*** Provided material ***
(** [os.remove]. *)
Definition os_remove (path : string) : M unit :=
  fun w =>
    match files w !! path with
    | Some _ => (Return tt, MkWorld (delete path (files w)) (trace w))
    | None => (Raise (OSError path), w)
    end.

(** [subprocess.run(cmd, check=check, capture_output=True).returncode].
    The run is recorded; a process that cannot be started raises whatever
    [check] is; a non-zero exit raises under [check] and leaves the files
    as they were.  A process cannot exit with 0 when an input is missing:
    it is then taken to exit with 1. *)
Definition subprocess_run (check : bool) (c : cmd) : M Z :=
  fun w =>
    let w1 := MkWorld (files w) (Spawn c :: trace w) in
    match spawn E c w with
    | NotStarted => (Raise (FileNotFoundError c), w1)
    | Exited returncode =>
        match (if returncode =? 0 then effect c (files w) else None) with
        | Some fs => (Return 0, MkWorld fs (trace w1))
        | None =>
            let returncode := if returncode =? 0 then 1 else returncode in
            if check
            then (Raise (CalledProcessError c returncode), w1)
            else (Return returncode, w1)
        end
    end.

(** The remote calls: each is recorded, and returns or raises as the
    environment says. *)
Definition remote {A} (ev : event) (answer : World -> option A) : M A :=
  fun w =>
    let w1 := MkWorld (files w) (ev :: trace w) in
    match answer w with
    | Some a => (Return a, w1)
    | None => (Raise ProviderError, w1)
    end.

End WithEnv.

End Runtime.

Import Runtime.
Local Open Scope py_scope.

(** ** dzongkha_service.py: language detection and validation *)

Module Dzongkha.

(** The dictionary returned by [detect_language].  The confidence is a
    Python float obtained by one division of two integers; it is kept here
    as the exact quotient. *)
Record detection := Detection { language : string; confidence : Q }.

Definition dzongkha_ranges : list (Z * Z) := [(0x0F00, 0x0FFF)].

(** The inner loop over the ranges, left at the first range that holds the
    code point. *)
Fixpoint count_in_ranges (ranges : list (Z * Z)) (char_code : Z)
    (dzongkha_chars : Z) : Z :=
  match ranges with
  | [] => dzongkha_chars
  | (start, stop) :: ranges' =>
      if (start <=? char_code) && (char_code <=? stop)
      then dzongkha_chars + 1
      else count_in_ranges ranges' char_code dzongkha_chars
  end.

(** The loop over the characters, with its two counters. *)
Fixpoint count_chars (text : pystr) (dzongkha_chars total_chars : Z) : Z * Z :=
  match text with
  | [] => (dzongkha_chars, total_chars)
  | char :: text' =>
      if truthy (strip [char])
      then count_chars text'
             (count_in_ranges dzongkha_ranges (ord char) dzongkha_chars)
             (total_chars + 1)
      else count_chars text' dzongkha_chars total_chars
  end.
(** ** One frame of the application *)

Module Frame_facts.
Section WithActor.
Context (E : Env) {A : Type} `{Actor.BasicGlResource A}.
Import OpenVrGlRenderer OpenVrGlRenderer_facts.

  (** The application drives an [OpenVrGlRenderer]. *)
#[local] Instance frame_renderer : Renderer.SceneRenderer (t A) := scene_renderer E.

  (** C1. In a frame in which the pose of the headset is valid, one call
      of [GlfwApp.render_scene] makes, after [init_gl] (which makes no
      call once the application is initialised), exactly these calls in
      this order: the poses are fetched, the actor draws while the default
      framebuffer is bound, [self.fb] is bound and the actor draws again,
      the texture is submitted for the left eye and then for the right
      eye, and the window buffers are swapped.  The default framebuffer
      is bound again when the frame ends. *)
Theorem frame_pipeline_order
          (app app1 : GlfwApp.t (t A)) (h e0 : list Event) (win : Window)
          (r : t A) (c : Compositor) (p0 : list TrackedDevicePose_t)
          (tex : Texture_t) (a1 a2 : A) (d1 d2 : list Event) :
    GlfwApp.init_gl E h app = (Ok tt, app1, e0) ->
    GlfwApp.window app1 = Some win ->
    GlfwApp.renderer app1 = Some r ->
    compositor r = Some c ->
    poses r = Some p0 ->
    texture r = Some tex ->
    bound_framebuffer (h ++ e0) = 0 ->
    let h1 := h ++ e0 ++ [glfw_make_context_current win] in
    let fetched := waitGetPoses openvr.k_unMaxTrackedDeviceCount (poses_after E h1) in
    bPoseIsValid (env_waitGetPoses E h1 openvr.k_unTrackedDeviceIndex_Hmd) = true ->
    Actor.display_gl None None (h1 ++ [fetched]) (actor r) = (Ok tt, a1, d1) ->
    Actor.display_gl None None
      (h1 ++ [fetched] ++ d1 ++ [glBindFramebuffer GL.GL_FRAMEBUFFER (fb r)]) a1
      = (Ok tt, a2, d2) ->
    let frame :=
      [glfw_make_context_current win; fetched]
        ++ d1
        ++ [glBindFramebuffer GL.GL_FRAMEBUFFER (fb r)]
        ++ d2
        ++ [glBindFramebuffer GL.GL_FRAMEBUFFER 0;
            submit openvr.Eye_Left tex; submit openvr.Eye_Right tex;
            glBindFramebuffer GL.GL_FRAMEBUFFER 0;
            glfw_swap_buffers win; glfw_poll_events] in
    GlfwApp.render_scene E h app
    = (Ok tt,
       GlfwApp.set_renderer
         (Some (set_actor a2 (set_poses (Some (poses_after E h1)) r))) app1,
       e0 ++ frame)
    /\ bound_framebuffer (h1 ++ [fetched]) = 0
    /\ bound_framebuffer
         (h1 ++ [fetched] ++ d1 ++ [glBindFramebuffer GL.GL_FRAMEBUFFER (fb r)])
       = fb r
    /\ bound_framebuffer (h ++ e0 ++ frame) = 0.
  Proof.
    intros Hinit Hwin Hr Hc Hp Htex Hbound h1 fetched Hvalid Hd1 Hd2 frame.
    split; [|split; [|split]].
    - unfold GlfwApp.render_scene. unfold bind at 1. rewrite Hinit.
      run_step. rewrite Hwin, Hr. unfold GlfwApp.on_renderer. run_step.
      cbn [Renderer.render_scene frame_renderer scene_renderer].
      rewrite !app_nil_r, <- !app_assoc. fold h1.
      rewrite (render_scene_valid_pose E h1 r c p0 tex a1 a2 d1 d2
                 Hc Hp Htex Hvalid Hd1 Hd2).
      fold fetched. unfold frame.
      rewrite <- ?app_assoc. cbn [Datatypes.app]. rewrite <- ?app_assoc.
      cbn [Datatypes.app]. reflexivity.
    - unfold h1. rewrite <- !app_assoc, (app_assoc h e0).
      rewrite (bound_framebuffer_app (h ++ e0)), Hbound. reflexivity.
    - rewrite !app_assoc, bound_framebuffer_app. reflexivity.
    - unfold frame. rewrite !app_assoc, bound_framebuffer_app. reflexivity.
  Qed.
*** End of Provided material ***
Nothing beyond the line that contains "then (Raise (CalledProcessError" belongs in the answer; reproduce the entries exactly from their first line through it.

(** [os.remove]. *)
Definition os_remove (path : string) : M unit :=
  fun w =>
    match files w !! path with
    | Some _ => (Return tt, MkWorld (delete path (files w)) (trace w))
    | None => (Raise (OSError path), w)
    end.

(** [subprocess.run(cmd, check=check, capture_output=True).returncode].
    The run is recorded; a process that cannot be started raises whatever
    [check] is; a non-zero exit raises under [check] and leaves the files
    as they were.  A process cannot exit with 0 when an input is missing:
    it is then taken to exit with 1. *)
Definition subprocess_run (check : bool) (c : cmd) : M Z :=
  fun w =>
    let w1 := MkWorld (files w) (Spawn c :: trace w) in
    match spawn E c w with
    | NotStarted => (Raise (FileNotFoundError c), w1)
    | Exited returncode =>
        match (if returncode =? 0 then effect c (files w) else None) with
        | Some fs => (Return 0, MkWorld fs (trace w1))
        | None =>
            let returncode := if returncode =? 0 then 1 else returncode in
            if check
            then (Raise (CalledProcessError c returncode), w1)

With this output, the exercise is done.